25 years later it has been proven a success. Not only has it seen no deaths on its premises during that time it has seen over 27,000 referrals to ongoing care and support.
However, getting to Kings Cross from Northern NSW is quite a trip, and certainly not an easy one just to have a safe space to inject.
Yet according to NSW Health Needs Assessment 2025-2028, in Northern NSW ‘more people are hospitalised due to opioid-related misuse in both Northern NSW LHD (142 per 100,000 residents) and Mid North Coast LHD (150 per 100,000)… than in NSW (121 per 100,000) (NSW government, 2023).’
The 2024 NSW Drug Summit recommended removing the legislative limitation that means only one medically supervised injecting centre, the one in Kings Cross, can operate in NSW.
‘This would open the door to the community consultations for more centres,’ explained former magistrate David Heilpern on www.sydneycriminallawyers.com.au.
‘The recommendation states unequivocally, “there were multiple calls across all consultations to expand the number and location”. According to government, they know better, and a need for more has not been established.’
The illegality of drugs artificially causes very high street prices, making drug dealing very profitable due to its risk, and the prevalence of drug use throughout the population makes it a big business.
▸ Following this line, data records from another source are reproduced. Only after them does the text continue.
Definition complete (t : PodTemplate) (c : ResourceConfig) : ResourceConfig := set_pod (withAnnotations t.1) t.2 c.

(** The label for the owner of a pod; none for other kinds. *)
Definition ownerLabel (kind : string) : option string :=
  if bool_decide (kind = "deployment") then Some ProxyDeploymentLabel
  else if bool_decide (kind = "replicationcontroller") then Some ProxyReplicationControllerLabel
  else if bool_decide (kind = "replicaset") then Some ProxyReplicaSetLabel
  else if bool_decide (kind = "job") then Some ProxyJobLabel
  else if bool_decide (kind = "daemonset") then Some ProxyDaemonSetLabel
  else if bool_decide (kind = "statefulset") then Some ProxyStatefulSetLabel
  else None.

Definition populateMeta (obj : workloadObj) (c : ResourceConfig) : res ResourceConfig :=
  let template (m : ObjectMeta) (label : string) (t : PodTemplate) : res ResourceConfig :=
    Ok (complete t (add_label WorkloadNamespaceLabel (om_Namespace m) (add_label label (om_Name m) (set_workload obj m c)))) in
  match obj with
  | Deployment m t => template m ProxyDeploymentLabel t
  | ReplicationController m (Some t) => template m ProxyReplicationControllerLabel t
  | ReplicationController _ None => Panic
  | ReplicaSet m t => template m ProxyReplicaSetLabel t
  | Job m t => template m ProxyJobLabel t
  | DaemonSet m t => template m ProxyDaemonSetLabel t
  | StatefulSet m t => template m ProxyStatefulSetLabel t
  | CronJob m t => template m ProxyCronJobLabel t
  | NamespaceObj m | ServiceObj m _ => Ok (set_workload obj (withAnnotations m) c)
  | PodObj m spec =>
      let c := set_workload obj (wl_Meta c) c in
      let* r := match conf_ownerRetriever c with
                | None => Ok (m, c)
                | Some f =>
                    let* r := f m in
                    let '(m, (kind, name)) := r in
                    let c := set_ownerRef (kind, name) c in
                    Ok (m, match ownerLabel kind with Some label => add_label label name c | None => c end)
                end in
      let '(m, c) := r in
      Ok (set_pod (withAnnotations m) spec (add_label WorkloadNamespaceLabel (om_Namespace m) c))
  | Unsupported _ => Err "unsupported type"
  end.
(** The profile of a service: that of the client's namespace, else that of the service's, else
    an empty one of that name. *)
Definition GetServiceProfileFor (api : API) (svc : Meta) (clientNs clusterDomain : string) : res object :=
  let dst := m_Name svc +:+ "." +:+ m_Namespace svc +:+ ".svc." +:+ clusterDomain in
  let fallback := OtherO (mkMeta dst "" "" ∅ []) in
  let server := if bool_decide (m_Namespace svc = clientNs) then Ok fallback
                else let* l := lister api SP in
                     match Get l (m_Namespace svc) dst with Ok p => Ok p | _ => Ok fallback end in
  if bool_decide (clientNs = "") then server
  else let* l := lister api SP in match Get l clientNs dst with Ok p => Ok p | _ => server end.
(** * Resources *)
(** The kind of a resource leads back to it, except for endpoints, endpoint slices and webhook
    configurations, whose kinds [GetAPIResource] does not know. *)
Theorem resource_roundtrip r gv k : GVK r = Some (gv, k) →
  GetAPIResource k = if bool_decide (r ∈ [EndpointRes; ES; MWC]) then None else Some r.
Proof. destruct r; intros [= <- <-]; vm_compute; reflexivity. Qed.

(** ** Which objects a query returns *)
Lemma getListed_elem r api n nm sel objects o : getListed r api n nm sel = Ok objects → o ∈ objects →
  ∃ l, inf api !! r = Some l ∧ o ∈ l ∧ (n = "" ∨ ns o = n ∧ (nm = "" ∨ name o = nm)).
Proof.
  unfold getListed, lister. destruct (inf api !! r) as [l|]; cbn; [|done]. intros Hl Ho. exists l. split; [done|].
  case_bool_decide as Hn; [injection Hl as <-; apply list_elem_of_filter in Ho as [_ Ho]; auto|].
  case_bool_decide as Hm; [injection Hl as <-; apply elem_of_ListNS in Ho as (Ho & <- & _); auto|].
  destruct (Get l n nm) as [o'| |] eqn:Hg; cbn in Hl; [|done..]. injection Hl as <-. apply list_elem_of_singleton in Ho as ->.
  apply Get_Ok in Hg as (? & <- & <-). auto.
Qed.
Lemma GetObjects_elem api n typ nm sel objects o : GetObjects api n typ nm sel = Ok objects → o ∈ objects →
  ∃ r l, inf api !! r = Some l ∧ o ∈ l
    ∧ if decide (typ = "namespace") then r = NS ∧ (nm = "" ∨ name o = nm)
      else r ≠ NS ∧ (n = "" ∨ ns o = n ∧ (nm = "" ∨ name o = nm)).
Proof.
  assert (∀ r, r ≠ NS → typ ≠ "namespace" → getListed r api n nm sel = Ok objects → o ∈ objects → ∃ r l, inf api !! r = Some l ∧ o ∈ l
    ∧ if decide (typ = "namespace") then r = NS ∧ (nm = "" ∨ name o = nm) else r ≠ NS ∧ (n = "" ∨ ns o = n ∧ (nm = "" ∨ name o = nm))) as Hl.
  { intros r Hr Ht Hg Ho. destruct (getListed_elem _ _ _ _ _ _ _ Hg Ho) as (l & ? & ? & ?). exists r, l. rewrite decide_False by done. auto. }
  unfold GetObjects. case_bool_decide as Hns.
  - unfold getNamespaces, lister. destruct (inf api !! NS) as [l|] eqn:Hi; cbn; [|done]. intros Hg Ho. exists NS, l. rewrite decide_True by done.
    case_bool_decide; [injection Hg as <-; apply list_elem_of_filter in Ho as [_ ?]; auto|].
    destruct (list_find _ l) as [[i o']|] eqn:Hf; [|done]. injection Hg as <-. apply list_elem_of_singleton in Ho as ->.
    apply list_find_Some in Hf as (Hl' & ? & _). split; [done|]. split; [by eapply list_elem_of_lookup_2|auto].
  - repeat (case_bool_decide; [first [apply Hl; done|idtac]|]); [| |done].
    + unfold getPods. destruct (getListed PodRes api n nm sel) as [ps| |] eqn:Hg; cbn; [|done..].
      intros [= <-] [_ Ho]%list_elem_of_filter. destruct (getListed_elem _ _ _ _ _ _ _ Hg Ho) as (l & ? & ? & ?).
      exists PodRes, l. rewrite decide_False by done. auto.
    + unfold GetServices. intros Hg Ho. destruct (getListed_elem _ _ _ _ _ _ _ Hg Ho) as (l & ? & ? & ?).
      exists Svc, l. rewrite decide_False by done. auto.
Qed.

(** ** Where the pods of an object are *)
Definition isNamespace (o : object) : bool := match o with NamespaceO _ => true | _ => false end.
(** The cache of namespaces has namespaces, and no other cache has any. *)
Definition namespacesApart (api : API) : Prop := ∀ r l o, inf api !! r = Some l → o ∈ l → isNamespace o = bool_decide (r = NS).
Definition namespaceOf (o : object) : string := if isNamespace o then name o else ns o.
Lemma podsFor_namespace fuel api o f l p : namespacesApart api → podsFor fuel api o f = Ok l → p ∈ l → ns p = namespaceOf o.
Proof.
  intros Hap. revert o l. induction fuel as [|fuel IH]; [done|]. intros o l.
  assert (∀ n sel uid, listedPods api n sel uid f = Ok l → p ∈ l → ns p = n) as Hlp.
  { intros n sel uid. unfold listedPods, lister. destruct (inf api !! PodRes); cbn; [|done]. intros [= <-] Hp.
    apply elem_of_livePods in Hp as (Hp & _). by apply elem_of_ListNS in Hp as (_ & ? & _). }
  assert (∀ r n sel uid, r ≠ NS → (let* objs := lister api r in podsOf (λ o, podsFor fuel api o f) uid (ListNS objs n sel)) = Ok l →
    p ∈ l → ns p = n) as Hof.
  { intros r n sel uid Hr. unfold lister. destruct (inf api !! r) as [objs|] eqn:Hi; cbn; [|done]. unfold podsOf.
    destruct (res_mapM _ _) as [ls| |] eqn:Hm; cbn; [|done..]. intros [= <-] (ps & Hp & Hps)%list_elem_of_join.
    apply res_mapM_Ok in Hm. apply list_elem_of_lookup in Hps as (i & Hps). destruct (Forall2_lookup_r _ _ _ _ _ Hm Hps) as (o' & Ho' & Hf).
    apply list_elem_of_lookup_2, list_elem_of_filter in Ho' as [_ Ho']. apply elem_of_ListNS in Ho' as (Ho' & <- & _).
    rewrite (IH _ _ Hf Hp). unfold namespaceOf. by rewrite (Hap _ _ _ Hi Ho'), bool_decide_false. }
  destruct o; cbn [podsFor]; try apply Hlp; try (by apply Hof); [| |done].
  - case_bool_decide; [by intros [= <-] ?%elem_of_nil|apply Hlp].
  - unfold lister. destruct (inf api !! PodRes) as [pods|]; cbn [res_bind]; [|done]. destruct (Get pods _ _) as [q| |] eqn:Hg; cbn [res_bind]; [|done..].
    intros [= <-] Hp. apply elem_of_livePods in Hp as (->%list_elem_of_singleton & _). by apply Get_Ok in Hg as (_ & ? & _).
Qed.

(** Without a namespace the name is ignored: all objects of the kind are returned. *)
Theorem objects_name_ignored api kind nm sel :
  kind ≠ "namespace" → GetObjects api "" kind nm sel = GetObjects api "" kind "" sel.
Proof.
  intros Hk. unfold GetObjects. rewrite (bool_decide_false (kind = "namespace")) by done.
  repeat (case_bool_decide; [done|]). done.
Qed.

(** * An example *)
Definition ex_labels : strmap := {["app" := "web"]}.
Definition ex_deploy : Meta := mkMeta "web" "ns" "d1" ∅ [].
Definition ex_rsMeta : Meta := mkMeta "web-1" "ns" "r1" ex_labels [mkOwner "Deployment" "web" "d1"].
Definition ex_rs : object := ReplicaSetO ex_rsMeta ex_labels.
Definition ex_pod : object := PodO (mkMeta "web-1-a" "ns" "p1" ex_labels [mkOwner "ReplicaSet" "web-1" "r1"]) "Running" false.
Definition ex_svc : object := ServiceO (mkMeta "web" "ns" "s1" ∅ []) "ClusterIP" (Some ex_labels).
Definition ex_api : API := mkAPI {[PodRes := [ex_pod]; RS := [ex_rs]; JobRes := []; Svc := [ex_svc]]}.
Lemma runCheck_outcome fuel w c ck f st e st' :
  runCheck fuel w c ck f st = (e, st') → e = Passed ∨ e = NotPassed →
  ∃ l o, observed st' = observed st ++ l ∧ finals l = option_list o ∧ outcomeOf c ck o
         ∧ (e = NotPassed ↔ outcomeFails o = true).
Proof.
  revert st. induction fuel as [|fuel IH]; intros st; [intros [= <- _] [|]; done|]. cbn [runCheck].
  destruct (f _ _ _) as [r hc]. destruct r as [[]|err|]; [..|intros [= <- _] [|]; done].
  - cbn. intros [= <- <-] _. eexists [_], (Some _). split_and!; [done|done|right; by exists None|done].
  - cbn. destruct (asSkip err); [intros [= <- <-] _; exists [], None; split_and!; [by rewrite app_nil_r|done|by left|done]|].
    destruct (_ && beforeDeadline _ _) eqn:Hb.
    + intros Hr He. destruct (IH _ Hr He) as (l & o & Ho & Hl & Hof & Hf).
      eexists (_ :: l), o. cbn in Ho. rewrite <-app_assoc in Ho. split; [exact Ho|]. by split_and!.
    + cbn. intros [= <- <-] _. eexists [_], (Some (resultOf c ck (Some err))). split_and!; [done|done|right; by eexists|].
      cbn. destruct (asVerbose err); cbn; split; congruence.
Qed.

Definition passes (o : Category HC Env * Checker HC Env * option CheckResult) : Prop :=
  outcomeFails o.2 = true → fatal o.1.2 = false.
(** The checks of the enabled categories, in order. *)
Definition scheduledIn c : list (Category HC Env * Checker HC Env) :=
  pair c <$> filter (λ ck, check ck ≠ None) (checkers c).
Definition scheduled (cats : list (Category HC Env)) : list (Category HC Env * Checker HC Env) :=
  filter (λ c, enabled c = true) cats ≫= scheduledIn.

(** The outcomes of a run over a schedule: those of its first checks, none of them a fatal
    failure but the last if the rest did not run. *)
Record ranOver (schedule : list (Category HC Env * Checker HC Env)) (stopped : bool)
    (outs : list (Category HC Env * Checker HC Env * option CheckResult)) : Prop := {
  ran_prefix : if stopped then outs.*1 `prefix_of` schedule else outs.*1 = schedule;
  ran_outcomes : Forall (λ o, outcomeOf o.1.1 o.1.2 o.2) outs;
  ran_passing : if stopped then ∃ before o, outs = before ++ [o] ∧ Forall passes before ∧ ¬ passes o
                else Forall passes outs }.

Lemma ranOver_cons c ck o schedule stopped outs :
  outcomeOf c ck o → passes (c, ck, o) → ranOver schedule stopped outs →
  ranOver ((c, ck) :: schedule) stopped ((c, ck, o) :: outs).
Proof.
  intros Ho Hp [Hpre Hout Hpass]. split.
  - destruct stopped; cbn; [by apply prefix_cons|by rewrite Hpre].
  - by constructor.
  - destruct stopped; [|by constructor]. destruct Hpass as (b & o' & -> & Hb & Ho').
    exists ((c, ck, o) :: b), o'. split; [done|]. split; [by constructor|done].
Qed.
Lemma ranOver_stop c ck o schedule :
  outcomeOf c ck o → ¬ passes (c, ck, o) → ranOver ((c, ck) :: schedule) true [(c, ck, o)].
Proof.
  intros Ho Hp. split; [cbn; by apply prefix_cons, prefix_nil|by constructor|]. exists [], (c, ck, o). by split_and!.
Qed.
Lemma ranOver_app s1 s2 stopped outs1 outs2 :
  ranOver s1 false outs1 → ranOver s2 stopped outs2 → ranOver (s1 ++ s2) stopped (outs1 ++ outs2).
Proof.
  intros [H1 H2 H3] [K1 K2 K3]. split.
  - rewrite fmap_app, H1. destruct stopped; [by apply prefix_app|by rewrite K1].
  - by apply Forall_app.
  - destruct stopped; [|by apply Forall_app]. destruct K3 as (b & o & -> & Hb & Ho).
    exists (outs1 ++ b), o. rewrite <-app_assoc. split; [done|]. split; [by apply Forall_app|done].
Qed.
Lemma ranOver_stop_app s1 s2 outs : ranOver s1 true outs → ranOver (s1 ++ s2) true outs.
Proof. intros [H1 H2 H3]. split; [cbn in *; by apply prefix_app_r|done..]. Qed.

(** A flow that came back, and what it says. *)
Definition came (e : flow) (stopped s wn : bool) : Prop := e = if stopped then Return s wn else Continue s wn.

Lemma runResult_outcome ck c o s wn :
  outcomeOf c ck o →
  foldl runResult (s, wn) (option_list o)
  = if outcomeFails o then (if warning ck then (s, true) else (false, wn)) else (s, wn).
Proof.
  intros [->|(err & ->)]; [done|]. unfold runResult, resultOf. destruct err as [e|]; [|done]. cbn. by destruct (asVerbose e), (warning ck).
Qed.
Definition controlPlanePodsOf : H (list PodObject) := ns ← gets ControlPlaneNamespace; call (λ c, c_pods c ns ControllerNSLabel).
Definition upToDate (m : H (list PodObject)) : H () :=
  pods ← m; versions ← gets LatestVersions; lift (CheckProxyVersionsUpToDate pods versions).
Definition controlPlaneProxyCategory (deadline : option Z) : category_ :=
  NewCategory version LinkerdControlPlaneProxyChecks
    [SurfaceErrorOnRetry (WithRetryDeadline deadline (fatalCheck "control plane proxies are healthy" "l5d-cp-proxy-healthy"
       (ns ← gets ControlPlaneNamespace; CheckProxyHealth ns ns)));
     warningCheck "control plane proxies are up-to-date" "l5d-cp-proxy-version" (upToDate controlPlanePodsOf);
     warningCheck "control plane proxies and cli versions match" "l5d-cp-proxy-cli-version"
       (pods ← controlPlanePodsOf; lift (CheckIfProxyVersionsMatchWithCLI version pods))] false.

Definition dataPlaneCategory (deadline : option Z) : category_ :=
  NewCategory version LinkerdDataPlaneChecks
    [fatalCheck "data plane namespace exists" "l5d-data-plane-exists"
       (ns ← gets DataPlaneNamespace; if bool_decide (ns = "") then mret () else CheckNamespace ns true);
     WithRetryDeadline deadline (fatalCheck "data plane proxies are ready" "l5d-data-plane-ready"
       (pods ← GetDataPlanePods; ns ← gets DataPlaneNamespace; lift (CheckPodsRunning pods ns)));
     warningCheck "data plane is up-to-date" "l5d-data-plane-version" (upToDate GetDataPlanePods);
     warningCheck "data plane and cli versions match" "l5d-data-plane-cli-version"
       (pods ← GetDataPlanePods; lift (CheckIfProxyVersionsMatchWithCLI version pods));
     warningCheck "data plane pod labels are configured correctly" "l5d-data-plane-pod-labels"
       (pods ← GetDataPlanePods; lift (checkMisconfiguredPodsLabels pods));
     warningCheck "data plane service labels are configured correctly" "l5d-data-plane-services-labels"
       (services ← GetServices; lift (checkMisconfiguredServiceLabels services));
     warningCheck "data plane service annotations are configured correctly" "l5d-data-plane-services-annotations"
       (services ← GetServices; lift (checkMisconfiguredServiceAnnotations services));
     warningCheck "opaque ports are properly annotated" "linkerd-opaque-ports-definition" checkMisconfiguredOpaquePortAnnotations] false.

Definition haCategory (deadline : option Z) : category_ :=
  NewCategory version LinkerdHAChecks
    [WithRetryDeadline deadline (warningCheck "multiple replicas of control plane pods" "l5d-control-plane-replicas"
       (ha ← config cfg_HighAvailability;
        if (ha : bool) then checkMinReplicasAvailable else throw (SkipError "not run for non HA installs")))] false.

Definition extensionCategory : category_ :=
  NewCategory version LinkerdExtensionChecks
    [warningCheck "namespace configuration for extensions" "l5d-extension-namespaces" checkExtensionNsLabels] false.

Definition allCategories (deadline : option Z) : list category_ :=
  [kubernetesAPICategory; kubernetesVersionCategory; preInstallCategory; crdCategory deadline; existenceCategory deadline; configCategory;
   cniCategory deadline; identityCategory; webhooksCategory; identityDataPlaneCategory; versionCategory;
   controlPlaneVersionCategory deadline; controlPlaneProxyCategory deadline; dataPlaneCategory deadline; haCategory deadline;
   extensionCategory].

(** The categories of a checker, those asked for enabled. *)
Definition NewHealthChecker (categoryIDs : list string) (options : HealthChecker) : list category_ :=
  enableCategories categoryIDs (allCategories (RetryDeadline options)).
Definition NewWithCoreChecks (options : HealthChecker) : list category_ :=
  NewHealthChecker [KubernetesAPIChecks; LinkerdControlPlaneExistenceChecks] options.
End checks.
The Australian Institute of Criminology (AIC) estimates that in Australia illicit drugs account for $19bn within the Australian economy every year.
The illegality of drug use is routinely ignored by almost half the Australian population. According to the Australian Institute of Health and Welfare (AIHW) ‘an estimated 10.2 million (47 per cent) people aged 14 and over in Australia had illicitly used a drug at some point in their lifetime’ and since 2007 illicit drug use has continued to climb in the Australian population.
Drug use reform has been taking place around the world and Australia has historically been a world leader with the implementation of options, like the safe injecting room in Kings Cross, that ensures a reduced cost to the taxpayer compared to alternative healthcare costs. It is time to recognise this success and the lives it saves, not just directly by assisting with drug overdoses, but indirectly by connecting people to services that change their lives, their families’ lives, and their friends’ lives, and reduce the health care costs to the Australian people.
‘We again repeat our calls for the NSW government to finally respond to the report from the Drug Summit in 2024 with a detailed plan, and the required funding to implement the report’s recommendations,’ Uniting NSW. ACT’s Director Advocacy and External Relations, Emma Maiden, said.
‘We also call on the NSW government to send everyone some birthday cheer by removing that single sentence in an outdated piece of legislation that prevents any other injecting service in NSW besides ours at Kings Cross.’